- Joined
- Jun 13, 2011
- Messages
- 404
Oh man that is a rabbit hole indeed! Regarding avoiding anaeorobic bacteria, I'm not sure if they play a more significant part in playing as T pathogens but I do believe that a more diverse microfauna is healthier. For the research regarding theraposidae pathogens, I would be surprised if more than a handful of research papers regarding that exist in the world!OK, i just went down about a 2hr rabbit hole trying to figure this one out. I'm not sure if the microbiome plays all that critical of a role here, especially trying to avoid anaerobic bacteria. If that was true people would poke holes in their substrate. I was trying to find bacteria that is harmful to spiders and it seems pretty rare, anaerobic not. Also I'm not sure if there would be more oxygen. Effusion through a hole larger than the mean free path is modeled by Samson's flow is only present when there is a difference in pressure. A spider probably cannot produce a great difference in pressure just through the consumption of O2. Also too much ventilation means more frequent wetting of the substrate. This means that I will always be effecting the soils water filled porosity on the top layer. I would assume doing this more often would contribute to a more anaerobic environment.

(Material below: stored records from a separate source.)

(** The constructor's arguments and the static limits. *)
Record GraphConfig := {
  cf_chainHash : buffer;
  cf_eagerVerify : bool;
  cf_MAX_CHANNELS : Z;
  cf_SERVE_VERIFY_BUDGET_MS : Z;
  cf_SERVE_VERIFY_WINDOW_MS : Z
}.

Definition empty_graph : NetworkGraph :=
  {| g_channels := []; g_edges := []; g_nodeKeys := []; g_unverified := []; g_unfunded := []; g_serveVerifyWindowStart := 0;
     g_serveVerifySpentMs := 0; g_checks := 0; g_nodes := []; g_deferredNodeEvictions := None; g_events := [] |}.

Definition with_channels f (g : NetworkGraph) :=
  {| g_channels := f (g_channels g); g_edges := g_edges g; g_nodeKeys := g_nodeKeys g; g_unverified := g_unverified g;
     g_unfunded := g_unfunded g; g_serveVerifyWindowStart := g_serveVerifyWindowStart g; g_serveVerifySpentMs := g_serveVerifySpentMs g;
     g_checks := g_checks g; g_nodes := g_nodes g; g_deferredNodeEvictions := g_deferredNodeEvictions g; g_events := g_events g |}.
Definition with_edges f (g : NetworkGraph) :=
  {| g_channels := g_channels g; g_edges := f (g_edges g); g_nodeKeys := g_nodeKeys g; g_unverified := g_unverified g;
     g_unfunded := g_unfunded g; g_serveVerifyWindowStart := g_serveVerifyWindowStart g; g_serveVerifySpentMs := g_serveVerifySpentMs g;
     g_checks := g_checks g; g_nodes := g_nodes g; g_deferredNodeEvictions := g_deferredNodeEvictions g; g_events := g_events g |}.
Definition with_nodeKeys f (g : NetworkGraph) :=
  {| g_channels := g_channels g; g_edges := g_edges g; g_nodeKeys := f (g_nodeKeys g); g_unverified := g_unverified g;
     g_unfunded := g_unfunded g; g_serveVerifyWindowStart := g_serveVerifyWindowStart g; g_serveVerifySpentMs := g_serveVerifySpentMs g;
     g_checks := g_checks g; g_nodes := g_nodes g; g_deferredNodeEvictions := g_deferredNodeEvictions g; g_events := g_events g |}.
Definition with_unverified f (g : NetworkGraph) :=
  {| g_channels := g_channels g; g_edges := g_edges g; g_nodeKeys := g_nodeKeys g; g_unverified := f (g_unverified g);
     g_unfunded := g_unfunded g; g_serveVerifyWindowStart := g_serveVerifyWindowStart g; g_serveVerifySpentMs := g_serveVerifySpentMs g;
     g_checks := g_checks g; g_nodes := g_nodes g; g_deferredNodeEvictions := g_deferredNodeEvictions g; g_events := g_events g |}.
Definition with_unfunded f (g : NetworkGraph) :=
  {| g_channels := g_channels g; g_edges := g_edges g; g_nodeKeys := g_nodeKeys g; g_unverified := g_unverified g;
     g_unfunded := f (g_unfunded g); g_serveVerifyWindowStart := g_serveVerifyWindowStart g; g_serveVerifySpentMs := g_serveVerifySpentMs g;
     g_checks := g_checks g; g_nodes := g_nodes g; g_deferredNodeEvictions := g_deferredNodeEvictions g; g_events := g_events g |}.
Definition with_window start spent (g : NetworkGraph) :=
  {| g_channels := g_channels g; g_edges := g_edges g; g_nodeKeys := g_nodeKeys g; g_unverified := g_unverified g;
     g_unfunded := g_unfunded g; g_serveVerifyWindowStart := start; g_serveVerifySpentMs := spent;
     g_checks := g_checks g; g_nodes := g_nodes g; g_deferredNodeEvictions := g_deferredNodeEvictions g; g_events := g_events g |}.
Definition with_checks n (g : NetworkGraph) :=
  {| g_channels := g_channels g; g_edges := g_edges g; g_nodeKeys := g_nodeKeys g; g_unverified := g_unverified g;
     g_unfunded := g_unfunded g; g_serveVerifyWindowStart := g_serveVerifyWindowStart g; g_serveVerifySpentMs := g_serveVerifySpentMs g;
     g_checks := n; g_nodes := g_nodes g; g_deferredNodeEvictions := g_deferredNodeEvictions g; g_events := g_events g |}.
Definition with_nodes f (g : NetworkGraph) :=
  {| g_channels := g_channels g; g_edges := g_edges g; g_nodeKeys := g_nodeKeys g; g_unverified := g_unverified g;
     g_unfunded := g_unfunded g; g_serveVerifyWindowStart := g_serveVerifyWindowStart g; g_serveVerifySpentMs := g_serveVerifySpentMs g;
     g_checks := g_checks g; g_nodes := f (g_nodes g); g_deferredNodeEvictions := g_deferredNodeEvictions g; g_events := g_events g |}.
Definition with_deferred d (g : NetworkGraph) :=
  {| g_channels := g_channels g; g_edges := g_edges g; g_nodeKeys := g_nodeKeys g; g_unverified := g_unverified g;
     g_unfunded := g_unfunded g; g_serveVerifyWindowStart := g_serveVerifyWindowStart g; g_serveVerifySpentMs := g_serveVerifySpentMs g;
     g_checks := g_checks g; g_nodes := g_nodes g; g_deferredNodeEvictions := d; g_events := g_events g |}.
Definition emit e (g : NetworkGraph) :=
  {| g_channels := g_channels g; g_edges := g_edges g; g_nodeKeys := g_nodeKeys g; g_unverified := g_unverified g;
     g_unfunded := g_unfunded g; g_serveVerifyWindowStart := g_serveVerifyWindowStart g; g_serveVerifySpentMs := g_serveVerifySpentMs g;
     g_checks := g_checks g; g_nodes := g_nodes g; g_deferredNodeEvictions := g_deferredNodeEvictions g; g_events := g_events g ++ [e] |}.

Also, at what point is there diminishing returns on ventilation? I was trying to figure this out but couldn't find any equations that modeled this behavior. I would assume that if you had a container with a large enough hole that increasing the size even more would have almost no effect.

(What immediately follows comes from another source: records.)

Lemma unlink_chans n k p i :
  chans (g_nodes (unlink n k p).1) i = if decide (i = n) then JsSet.delete k (chans (g_nodes p.1) n) else chans (g_nodes p.1) i.
Proof.
  destruct p as [g l]. unfold unlink, chans, set_node. cbn. destruct (get n (g_nodes g)) as [node|] eqn:Hn.
  - destruct (Nat.eqb_spec (length (JsSet.delete k (gn_channels node))) 0) as [E%nil_length_inv|E]; cbn.
    + rewrite get_del. case_decide; [|done]. subst. cbn. by rewrite E.
    + rewrite get_set. by case_decide.
  - cbn. case_decide; [|done]. subst. by rewrite Hn.
Qed.

Lemma unlink_nodes n k p i node : get i (g_nodes (unlink n k p).1) = Some node ->
  exists old, get i (g_nodes p.1) = Some old /\ gn_nodeId node = gn_nodeId old /\ (gn_channels old <> [] -> gn_channels node <> []).
Proof.
  destruct p as [g l]. unfold unlink, set_node. destruct (get n (g_nodes g)) as [old|] eqn:Hn; [|cbn; eauto].
  destruct (Nat.eqb_spec (length (JsSet.delete k (gn_channels old))) 0) as [E|E]; cbn.
  - rewrite get_del. case_decide; [done|]. eauto.
  - rewrite get_set. case_decide; [|eauto]. intros [= <-]. subst. exists old. split_and!; [done|done|]. cbn. intros _ E'. by rewrite E' in E.
Qed.

(** What taking a channel off its endpoints leaves alone. *)
Definition kept (g g' : NetworkGraph) : Prop :=
  g_channels g' = g_channels g /\ g_edges g' = g_edges g /\ g_unverified g' = g_unverified g /\ g_unfunded g' = g_unfunded g /\
  g_deferredNodeEvictions g' = g_deferredNodeEvictions g /\ (forall i v, get i (g_nodeKeys g') = Some v -> get i (g_nodeKeys g) = Some v).

#[global] Instance kept_trans : Transitive kept.
Proof. intros a b c (?&?&?&?&?&?) (?&?&?&?&?&?). unfold kept. split_and!; [congruence..|auto]. Qed.

Lemma unlink_kept n k p : kept p.1 (unlink n k p).1.
Proof.
  destruct p as [g l]. unfold kept.
  unfold unlink. destruct (get n (g_nodes g)) as [node|]; [destruct (Nat.eqb _ _)|]; cbn; (split_and!; [done..|]); [|done|done].
  intros i v. rewrite get_del. by case_decide.
Qed.

(** What reporting evicted nodes leaves alone. *)
Definition same_data (g g' : NetworkGraph) : Prop :=
  g_channels g' = g_channels g /\ g_edges g' = g_edges g /\ g_nodeKeys g' = g_nodeKeys g /\ g_nodes g' = g_nodes g /\
  g_unverified g' = g_unverified g /\ g_unfunded g' = g_unfunded g.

I also want to add that I am no means an expert at any of the subjects at hand. Just a Bio Engineering student with a passion for T's. Thanks to yall I had a lot of fun and learned some new things.

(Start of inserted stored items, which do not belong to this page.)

Lemma restore_node_inv now node old g : graph_inv g -> node_earned node -> getNode g (gn_nodeId node) = Some old ->
  graph_inv (restoreNode sha256 verify cf now node g).
Proof.
  intros Hg He Ho. unfold restoreNode. cbv zeta. cbn [gn_nodeId node_announce]. unfold getNode in Ho. rewrite Ho.
  apply (tweak_inv _ _ _ g); [|done]. apply (tweak_node _ _ _ old); [done..|]. intros _ E. cbn in *.
  destruct (gn_announcement node) as [a|] eqn:Ea; [|done]. destruct (gossipTimestampTooFarFuture _ _); [done|].
  destruct (cf_eagerVerify cf); cbn in E.
  - unfold or_verify in E. destruct (gn_announcementVerified node) as [b|] eqn:Ev.
    + rewrite E in Ev. apply He in Ev as (a' & E' & Hv). rewrite Ea in E'. clear E. rename E' into E. injection E as <-. eauto.
    + injection E as E. eauto.
  - apply He in E as (a' & E & Hv). rewrite Ea in E. injection E as <-. eauto.
Qed.

(** ** Updates, node announcements, removals *)

Lemma update_inv now msg k claim g : graph_inv g ->
  (forall ch, get k (g_channels g) = Some ch -> honest claim (verifyChannelUpdateMessage msg (gc_nodeId1 ch) (gc_nodeId2 ch))) ->
  graph_inv (_applyChannelUpdate now msg k claim g).2.
Proof.
  intros Hg Hh. unfold _applyChannelUpdate. do 2 (case_match; [done|]). destruct (get k (g_channels g)) as [ch|] eqn:Hk; [|done].
  cbv zeta. case_match; [done|]. cbn [snd]. apply (tweak_inv _ _ _ g); [|done]. specialize (Hh ch eq_refl).
  case_match; (apply (tweak_channel _ _ _ ch); [done|done|done|done|]); intros [? ? ? ?]; constructor; cbn; try done;
    intros Ev%provenance_true; exists msg; (split; [done|]); by eapply normalize_honest.
Qed.

Lemma node_ann_inv now msg claim g : graph_inv g -> honest claim (verifyNodeAnnouncementMessage msg) ->
  graph_inv (applyNodeAnnouncement now msg claim g).2.
Proof.
  intros Hg Hh. unfold applyNodeAnnouncement. case_match; [done|]. cbv zeta. destruct (get _ (g_nodes g)) as [node|] eqn:Hn; [|done].
  do 2 (case_match; [done|]). cbn [snd]. apply (tweak_inv _ _ _ g); [|done]. apply (tweak_node _ _ _ node); [done..|].
  intros _ Ev%provenance_true. exists msg. split; [done|]. by eapply normalize_honest.
Qed.

Lemma remove_inv scid g : graph_inv g -> graph_inv (removeChannel scid g).2.
Proof.
  intros Hg. destruct (get (hex scid) (g_channels g)) as [ch|] eqn:Hk; [|unfold removeChannel; by rewrite Hk].
  destruct (core_remove scid ch g (inv_core _ Hg) Hk) as ([H1 H2 H3 H4] & Hch & Hd). constructor; [done|done| |apply Hd, Hg|done|done].
  rewrite Hch, (map_size_del _ ch); [|apply (gi_topo _ _ _ g Hg)|done]. pose proof (gi_size _ _ _ g Hg). lia.
Qed.

Lemma prune_inv now age g : graph_inv g -> graph_inv (pruneStaleChannels now age g).2.
Proof.
  intros Hg. unfold pruneStaleChannels. cbn [snd]. generalize (map gc_shortChannelId (List.filter (fun channel => latest_update channel <? now - age) (values (g_channels g)))).
  intros l. revert g Hg. induction l as [|x l IH]; intros g Hg; [done|]. cbn. by apply IH, remove_inv.
Qed.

hmm I suppose it would matter on how many holes and how big they were and whether or not there were in a place with air flow vs stagnant air ( I run a pretty powerful fan at my T shelf). Constantly adding water would probably create differences in pressure if it's over the substrate around the holes to I would imagine? Temperature probably plays a big role too?
For ventilation would cross ventilation and top and bottom holes create the most efficient gas exchange? From the little bit I can recall from uni that cross ventilation and top and bottom should be good but I could be wrong. How much does location of holes matter vs size vs number of holes?
Congrats on bioengineering homie, if I could go back in school that's the major I would pick, you guys learn EVERYTHING!!